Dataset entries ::

###

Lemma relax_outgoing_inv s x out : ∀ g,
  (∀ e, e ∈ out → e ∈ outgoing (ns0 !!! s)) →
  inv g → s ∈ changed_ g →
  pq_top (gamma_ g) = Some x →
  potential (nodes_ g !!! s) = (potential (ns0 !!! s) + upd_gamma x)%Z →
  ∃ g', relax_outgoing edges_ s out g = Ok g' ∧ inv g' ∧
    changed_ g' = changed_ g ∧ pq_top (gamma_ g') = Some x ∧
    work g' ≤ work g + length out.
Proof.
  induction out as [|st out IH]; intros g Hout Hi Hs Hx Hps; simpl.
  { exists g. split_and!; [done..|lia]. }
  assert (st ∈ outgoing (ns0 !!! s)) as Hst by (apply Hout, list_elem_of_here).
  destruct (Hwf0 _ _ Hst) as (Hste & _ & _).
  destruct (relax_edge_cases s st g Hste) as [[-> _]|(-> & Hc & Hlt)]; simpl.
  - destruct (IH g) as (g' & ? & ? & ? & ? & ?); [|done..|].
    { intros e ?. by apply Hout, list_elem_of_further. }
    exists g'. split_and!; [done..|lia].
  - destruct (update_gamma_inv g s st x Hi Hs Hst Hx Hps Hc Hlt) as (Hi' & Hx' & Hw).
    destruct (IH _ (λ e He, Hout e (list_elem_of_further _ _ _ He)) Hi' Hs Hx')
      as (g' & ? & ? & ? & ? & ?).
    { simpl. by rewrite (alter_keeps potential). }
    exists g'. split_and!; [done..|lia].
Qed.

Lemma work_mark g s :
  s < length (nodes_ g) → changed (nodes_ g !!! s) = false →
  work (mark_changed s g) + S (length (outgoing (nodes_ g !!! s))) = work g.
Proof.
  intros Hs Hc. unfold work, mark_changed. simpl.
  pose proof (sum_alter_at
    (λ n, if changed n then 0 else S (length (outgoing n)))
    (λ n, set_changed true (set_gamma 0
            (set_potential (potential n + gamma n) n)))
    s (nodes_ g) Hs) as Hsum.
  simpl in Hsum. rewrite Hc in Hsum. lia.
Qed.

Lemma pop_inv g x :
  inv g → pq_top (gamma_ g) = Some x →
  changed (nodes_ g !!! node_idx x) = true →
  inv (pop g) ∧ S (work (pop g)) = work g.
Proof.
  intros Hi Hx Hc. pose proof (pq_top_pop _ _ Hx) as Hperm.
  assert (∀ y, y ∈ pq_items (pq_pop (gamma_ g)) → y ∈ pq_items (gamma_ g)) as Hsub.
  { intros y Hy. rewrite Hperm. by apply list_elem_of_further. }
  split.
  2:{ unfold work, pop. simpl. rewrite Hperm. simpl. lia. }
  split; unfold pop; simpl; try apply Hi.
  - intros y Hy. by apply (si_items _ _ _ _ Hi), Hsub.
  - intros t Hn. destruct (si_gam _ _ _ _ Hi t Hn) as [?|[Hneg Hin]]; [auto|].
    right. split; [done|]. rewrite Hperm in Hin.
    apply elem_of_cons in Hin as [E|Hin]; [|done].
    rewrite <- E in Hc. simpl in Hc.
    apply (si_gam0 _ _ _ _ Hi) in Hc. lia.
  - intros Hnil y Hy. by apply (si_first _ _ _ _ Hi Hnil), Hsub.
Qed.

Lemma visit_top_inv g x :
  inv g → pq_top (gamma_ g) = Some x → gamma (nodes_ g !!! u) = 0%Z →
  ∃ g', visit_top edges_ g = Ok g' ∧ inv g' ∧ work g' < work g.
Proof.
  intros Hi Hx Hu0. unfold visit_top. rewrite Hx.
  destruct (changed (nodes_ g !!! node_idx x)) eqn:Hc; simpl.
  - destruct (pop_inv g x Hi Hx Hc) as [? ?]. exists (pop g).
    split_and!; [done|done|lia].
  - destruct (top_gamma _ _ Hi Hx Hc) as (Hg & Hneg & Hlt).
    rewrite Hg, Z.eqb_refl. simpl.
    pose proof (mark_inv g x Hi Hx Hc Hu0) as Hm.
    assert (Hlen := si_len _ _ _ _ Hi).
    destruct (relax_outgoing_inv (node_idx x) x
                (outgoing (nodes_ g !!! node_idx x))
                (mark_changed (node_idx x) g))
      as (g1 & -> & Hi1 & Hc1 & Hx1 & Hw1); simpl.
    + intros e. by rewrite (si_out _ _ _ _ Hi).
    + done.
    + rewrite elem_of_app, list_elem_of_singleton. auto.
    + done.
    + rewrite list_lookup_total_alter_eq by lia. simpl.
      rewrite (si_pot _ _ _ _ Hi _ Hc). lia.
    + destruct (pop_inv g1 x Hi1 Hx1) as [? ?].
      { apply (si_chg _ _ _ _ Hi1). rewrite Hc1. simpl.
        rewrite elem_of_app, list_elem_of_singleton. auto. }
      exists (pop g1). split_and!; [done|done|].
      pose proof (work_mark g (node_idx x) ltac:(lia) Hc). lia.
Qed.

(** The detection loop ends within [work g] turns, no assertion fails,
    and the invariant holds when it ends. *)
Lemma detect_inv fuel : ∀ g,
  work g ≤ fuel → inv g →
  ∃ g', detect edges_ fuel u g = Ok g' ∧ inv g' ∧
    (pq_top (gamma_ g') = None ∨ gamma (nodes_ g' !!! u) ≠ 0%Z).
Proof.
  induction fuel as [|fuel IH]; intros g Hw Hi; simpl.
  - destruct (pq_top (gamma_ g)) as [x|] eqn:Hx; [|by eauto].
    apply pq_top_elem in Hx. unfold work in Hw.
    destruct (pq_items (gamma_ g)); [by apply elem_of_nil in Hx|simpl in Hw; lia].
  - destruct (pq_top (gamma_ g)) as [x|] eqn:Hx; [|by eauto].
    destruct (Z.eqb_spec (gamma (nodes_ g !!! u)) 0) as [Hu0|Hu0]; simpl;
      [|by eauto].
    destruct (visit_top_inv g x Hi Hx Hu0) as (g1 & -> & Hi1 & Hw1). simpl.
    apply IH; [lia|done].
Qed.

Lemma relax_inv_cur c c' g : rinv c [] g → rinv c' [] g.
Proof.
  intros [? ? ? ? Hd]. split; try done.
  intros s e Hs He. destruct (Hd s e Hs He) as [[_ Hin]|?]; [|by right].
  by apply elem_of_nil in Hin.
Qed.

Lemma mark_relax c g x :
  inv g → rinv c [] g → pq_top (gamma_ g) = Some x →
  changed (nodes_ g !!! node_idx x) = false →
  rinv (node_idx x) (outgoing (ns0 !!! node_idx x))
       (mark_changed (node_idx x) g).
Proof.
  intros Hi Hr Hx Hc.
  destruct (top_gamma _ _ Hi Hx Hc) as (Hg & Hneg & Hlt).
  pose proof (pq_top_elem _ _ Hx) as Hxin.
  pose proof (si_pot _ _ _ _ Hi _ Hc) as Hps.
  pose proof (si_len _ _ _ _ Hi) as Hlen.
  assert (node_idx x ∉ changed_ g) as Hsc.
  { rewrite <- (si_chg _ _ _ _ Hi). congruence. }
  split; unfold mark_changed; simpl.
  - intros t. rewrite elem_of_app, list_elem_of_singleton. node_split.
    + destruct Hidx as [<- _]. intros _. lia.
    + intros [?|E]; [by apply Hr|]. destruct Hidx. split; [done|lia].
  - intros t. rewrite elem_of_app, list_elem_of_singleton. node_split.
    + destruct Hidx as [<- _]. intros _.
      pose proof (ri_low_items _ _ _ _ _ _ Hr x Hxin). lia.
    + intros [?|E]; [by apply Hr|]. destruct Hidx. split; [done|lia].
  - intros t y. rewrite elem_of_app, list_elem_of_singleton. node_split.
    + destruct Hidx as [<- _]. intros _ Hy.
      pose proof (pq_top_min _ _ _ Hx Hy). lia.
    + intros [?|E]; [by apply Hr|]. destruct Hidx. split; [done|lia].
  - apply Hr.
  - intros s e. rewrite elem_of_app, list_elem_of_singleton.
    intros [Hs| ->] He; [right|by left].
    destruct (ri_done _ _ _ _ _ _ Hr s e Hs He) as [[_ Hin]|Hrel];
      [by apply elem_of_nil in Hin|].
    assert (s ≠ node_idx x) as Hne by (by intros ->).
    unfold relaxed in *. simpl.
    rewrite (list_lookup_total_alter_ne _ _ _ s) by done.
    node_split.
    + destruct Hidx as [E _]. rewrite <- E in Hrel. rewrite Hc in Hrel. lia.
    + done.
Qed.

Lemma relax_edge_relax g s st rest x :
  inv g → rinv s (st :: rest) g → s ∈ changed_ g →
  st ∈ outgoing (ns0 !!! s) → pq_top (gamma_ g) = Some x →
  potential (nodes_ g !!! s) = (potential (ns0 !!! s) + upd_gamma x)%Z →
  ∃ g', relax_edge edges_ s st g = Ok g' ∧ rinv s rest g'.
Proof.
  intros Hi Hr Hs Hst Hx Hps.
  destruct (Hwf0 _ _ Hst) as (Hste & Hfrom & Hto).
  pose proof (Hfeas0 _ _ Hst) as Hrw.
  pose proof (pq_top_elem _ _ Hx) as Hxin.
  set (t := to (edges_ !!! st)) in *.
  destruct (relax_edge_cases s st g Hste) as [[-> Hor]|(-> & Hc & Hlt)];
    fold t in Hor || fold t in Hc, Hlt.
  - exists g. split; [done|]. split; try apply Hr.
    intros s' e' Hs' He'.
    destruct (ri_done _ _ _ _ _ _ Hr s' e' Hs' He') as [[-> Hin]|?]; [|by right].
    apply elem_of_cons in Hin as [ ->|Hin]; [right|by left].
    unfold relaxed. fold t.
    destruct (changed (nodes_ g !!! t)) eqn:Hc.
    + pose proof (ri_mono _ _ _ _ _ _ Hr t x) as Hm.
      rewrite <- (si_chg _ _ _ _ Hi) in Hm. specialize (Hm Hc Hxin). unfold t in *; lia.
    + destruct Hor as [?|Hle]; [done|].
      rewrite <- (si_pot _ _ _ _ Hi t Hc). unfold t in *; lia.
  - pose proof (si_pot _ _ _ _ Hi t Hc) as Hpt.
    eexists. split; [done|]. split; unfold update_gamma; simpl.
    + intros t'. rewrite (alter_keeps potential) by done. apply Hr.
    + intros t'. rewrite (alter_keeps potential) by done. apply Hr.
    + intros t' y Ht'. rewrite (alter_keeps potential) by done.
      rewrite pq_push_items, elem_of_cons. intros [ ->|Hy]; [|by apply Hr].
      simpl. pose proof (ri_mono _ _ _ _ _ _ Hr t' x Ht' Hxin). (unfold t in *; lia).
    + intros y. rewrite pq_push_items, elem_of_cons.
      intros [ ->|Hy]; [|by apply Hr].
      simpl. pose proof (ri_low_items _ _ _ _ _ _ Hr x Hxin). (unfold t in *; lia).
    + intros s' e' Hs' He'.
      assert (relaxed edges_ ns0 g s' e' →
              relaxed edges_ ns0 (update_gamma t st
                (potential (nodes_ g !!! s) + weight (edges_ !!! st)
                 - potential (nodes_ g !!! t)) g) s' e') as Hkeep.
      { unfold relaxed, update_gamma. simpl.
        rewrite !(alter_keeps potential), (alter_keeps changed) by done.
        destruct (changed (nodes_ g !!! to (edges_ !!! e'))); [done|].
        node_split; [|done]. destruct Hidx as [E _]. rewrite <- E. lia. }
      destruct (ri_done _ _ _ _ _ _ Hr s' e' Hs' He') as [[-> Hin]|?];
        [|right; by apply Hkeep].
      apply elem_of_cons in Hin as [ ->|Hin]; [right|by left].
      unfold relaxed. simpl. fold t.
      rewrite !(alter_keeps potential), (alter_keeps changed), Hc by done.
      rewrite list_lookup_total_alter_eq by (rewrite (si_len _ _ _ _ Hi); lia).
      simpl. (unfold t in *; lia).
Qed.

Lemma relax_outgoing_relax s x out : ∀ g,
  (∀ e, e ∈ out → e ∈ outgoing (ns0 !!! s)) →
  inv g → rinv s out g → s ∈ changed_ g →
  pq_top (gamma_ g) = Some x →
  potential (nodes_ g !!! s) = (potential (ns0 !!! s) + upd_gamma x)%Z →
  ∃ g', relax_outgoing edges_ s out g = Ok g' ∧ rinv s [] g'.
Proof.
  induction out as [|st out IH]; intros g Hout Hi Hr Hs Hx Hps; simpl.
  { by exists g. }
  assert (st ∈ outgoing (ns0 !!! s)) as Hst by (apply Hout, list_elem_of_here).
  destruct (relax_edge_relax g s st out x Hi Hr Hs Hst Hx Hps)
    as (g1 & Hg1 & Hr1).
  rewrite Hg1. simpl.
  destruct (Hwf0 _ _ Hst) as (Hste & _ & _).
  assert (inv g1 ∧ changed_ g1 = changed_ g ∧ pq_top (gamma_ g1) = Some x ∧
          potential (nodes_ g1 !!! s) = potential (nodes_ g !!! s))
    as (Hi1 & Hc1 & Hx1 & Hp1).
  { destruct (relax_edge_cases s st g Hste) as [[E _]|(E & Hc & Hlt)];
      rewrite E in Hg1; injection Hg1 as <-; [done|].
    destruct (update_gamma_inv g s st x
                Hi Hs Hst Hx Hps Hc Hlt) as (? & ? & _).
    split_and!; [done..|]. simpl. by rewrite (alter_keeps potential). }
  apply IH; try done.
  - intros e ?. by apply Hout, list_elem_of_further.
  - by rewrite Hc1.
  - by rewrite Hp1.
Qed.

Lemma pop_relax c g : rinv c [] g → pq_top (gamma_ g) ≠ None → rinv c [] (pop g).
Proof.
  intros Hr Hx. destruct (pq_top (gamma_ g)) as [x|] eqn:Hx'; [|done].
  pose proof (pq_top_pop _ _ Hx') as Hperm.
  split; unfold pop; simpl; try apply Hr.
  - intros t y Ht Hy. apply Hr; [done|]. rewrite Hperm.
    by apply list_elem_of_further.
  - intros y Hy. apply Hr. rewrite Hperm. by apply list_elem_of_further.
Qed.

###

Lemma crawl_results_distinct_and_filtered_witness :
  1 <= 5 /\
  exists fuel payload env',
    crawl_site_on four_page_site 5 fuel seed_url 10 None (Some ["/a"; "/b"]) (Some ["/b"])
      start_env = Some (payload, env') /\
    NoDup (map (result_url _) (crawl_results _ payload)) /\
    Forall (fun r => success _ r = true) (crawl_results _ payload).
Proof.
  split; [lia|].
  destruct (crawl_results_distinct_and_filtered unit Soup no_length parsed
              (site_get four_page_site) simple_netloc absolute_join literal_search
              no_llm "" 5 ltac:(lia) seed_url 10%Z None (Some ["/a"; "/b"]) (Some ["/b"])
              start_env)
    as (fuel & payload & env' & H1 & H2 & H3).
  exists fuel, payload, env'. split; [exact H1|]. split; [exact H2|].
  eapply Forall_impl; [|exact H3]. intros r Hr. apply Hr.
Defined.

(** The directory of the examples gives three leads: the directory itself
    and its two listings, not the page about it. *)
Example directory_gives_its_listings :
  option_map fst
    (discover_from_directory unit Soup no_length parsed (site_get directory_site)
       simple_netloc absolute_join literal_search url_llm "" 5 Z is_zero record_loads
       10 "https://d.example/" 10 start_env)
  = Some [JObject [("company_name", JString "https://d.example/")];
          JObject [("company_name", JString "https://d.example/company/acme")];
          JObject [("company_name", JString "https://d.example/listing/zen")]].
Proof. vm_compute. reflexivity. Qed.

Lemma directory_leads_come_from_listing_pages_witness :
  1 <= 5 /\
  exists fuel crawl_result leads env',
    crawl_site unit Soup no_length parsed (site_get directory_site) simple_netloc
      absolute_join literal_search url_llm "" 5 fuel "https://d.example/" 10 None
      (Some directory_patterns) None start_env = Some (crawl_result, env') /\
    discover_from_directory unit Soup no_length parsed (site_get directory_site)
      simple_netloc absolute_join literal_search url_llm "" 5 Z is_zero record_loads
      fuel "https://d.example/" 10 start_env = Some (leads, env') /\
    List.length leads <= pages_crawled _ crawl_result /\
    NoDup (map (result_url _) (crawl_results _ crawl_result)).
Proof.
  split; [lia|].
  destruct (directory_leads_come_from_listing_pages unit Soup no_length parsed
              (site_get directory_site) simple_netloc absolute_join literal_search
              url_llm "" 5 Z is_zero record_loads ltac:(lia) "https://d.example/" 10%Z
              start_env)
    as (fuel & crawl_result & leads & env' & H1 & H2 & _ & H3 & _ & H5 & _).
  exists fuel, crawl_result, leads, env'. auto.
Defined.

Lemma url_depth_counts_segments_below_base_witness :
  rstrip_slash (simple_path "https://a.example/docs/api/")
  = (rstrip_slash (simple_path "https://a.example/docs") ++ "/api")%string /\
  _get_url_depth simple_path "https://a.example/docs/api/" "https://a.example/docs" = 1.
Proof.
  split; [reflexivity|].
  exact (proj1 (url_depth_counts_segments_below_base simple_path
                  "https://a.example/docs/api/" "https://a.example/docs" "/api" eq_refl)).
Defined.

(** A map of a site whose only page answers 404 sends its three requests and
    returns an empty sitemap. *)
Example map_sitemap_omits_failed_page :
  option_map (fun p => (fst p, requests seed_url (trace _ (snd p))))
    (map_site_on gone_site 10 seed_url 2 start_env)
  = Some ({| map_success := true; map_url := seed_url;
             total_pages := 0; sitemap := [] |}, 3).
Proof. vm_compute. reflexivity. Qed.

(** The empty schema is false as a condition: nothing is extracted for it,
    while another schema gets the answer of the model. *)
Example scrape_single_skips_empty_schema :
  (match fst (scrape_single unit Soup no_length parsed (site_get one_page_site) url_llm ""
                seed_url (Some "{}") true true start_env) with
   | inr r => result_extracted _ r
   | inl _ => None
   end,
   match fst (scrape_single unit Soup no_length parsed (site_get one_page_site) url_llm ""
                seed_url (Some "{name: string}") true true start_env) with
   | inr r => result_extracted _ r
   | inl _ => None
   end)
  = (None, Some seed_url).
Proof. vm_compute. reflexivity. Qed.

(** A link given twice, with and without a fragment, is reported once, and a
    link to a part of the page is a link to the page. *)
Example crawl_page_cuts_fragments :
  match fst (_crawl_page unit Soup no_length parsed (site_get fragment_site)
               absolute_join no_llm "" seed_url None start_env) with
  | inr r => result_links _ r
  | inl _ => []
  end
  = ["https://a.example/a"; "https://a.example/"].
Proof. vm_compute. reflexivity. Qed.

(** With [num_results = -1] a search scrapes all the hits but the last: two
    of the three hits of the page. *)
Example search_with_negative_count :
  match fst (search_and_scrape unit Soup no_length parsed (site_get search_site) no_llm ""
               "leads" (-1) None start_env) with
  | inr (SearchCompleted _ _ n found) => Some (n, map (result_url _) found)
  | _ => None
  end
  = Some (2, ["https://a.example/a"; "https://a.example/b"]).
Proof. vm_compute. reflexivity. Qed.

###

Task requirements ::
The required output is the stretch of entries above from the line containing "Lemma relax_outgoing_inv s" through the line containing "- destruct (IH", reproduced exactly.

Solution to the exercise ::
Lemma relax_outgoing_inv s x out : ∀ g,
  (∀ e, e ∈ out → e ∈ outgoing (ns0 !!! s)) →
  inv g → s ∈ changed_ g →
  pq_top (gamma_ g) = Some x →
  potential (nodes_ g !!! s) = (potential (ns0 !!! s) + upd_gamma x)%Z →
  ∃ g', relax_outgoing edges_ s out g = Ok g' ∧ inv g' ∧
    changed_ g' = changed_ g ∧ pq_top (gamma_ g') = Some x ∧
    work g' ≤ work g + length out.
Proof.
  induction out as [|st out IH]; intros g Hout Hi Hs Hx Hps; simpl.
  { exists g. split_and!; [done..|lia]. }
  assert (st ∈ outgoing (ns0 !!! s)) as Hst by (apply Hout, list_elem_of_here).
  destruct (Hwf0 _ _ Hst) as (Hste & _ & _).
  destruct (relax_edge_cases s st g Hste) as [[-> _]|(-> & Hc & Hlt)]; simpl.
  - destruct (IH g) as (g' & ? & ? & ? & ? & ?); [|done..|].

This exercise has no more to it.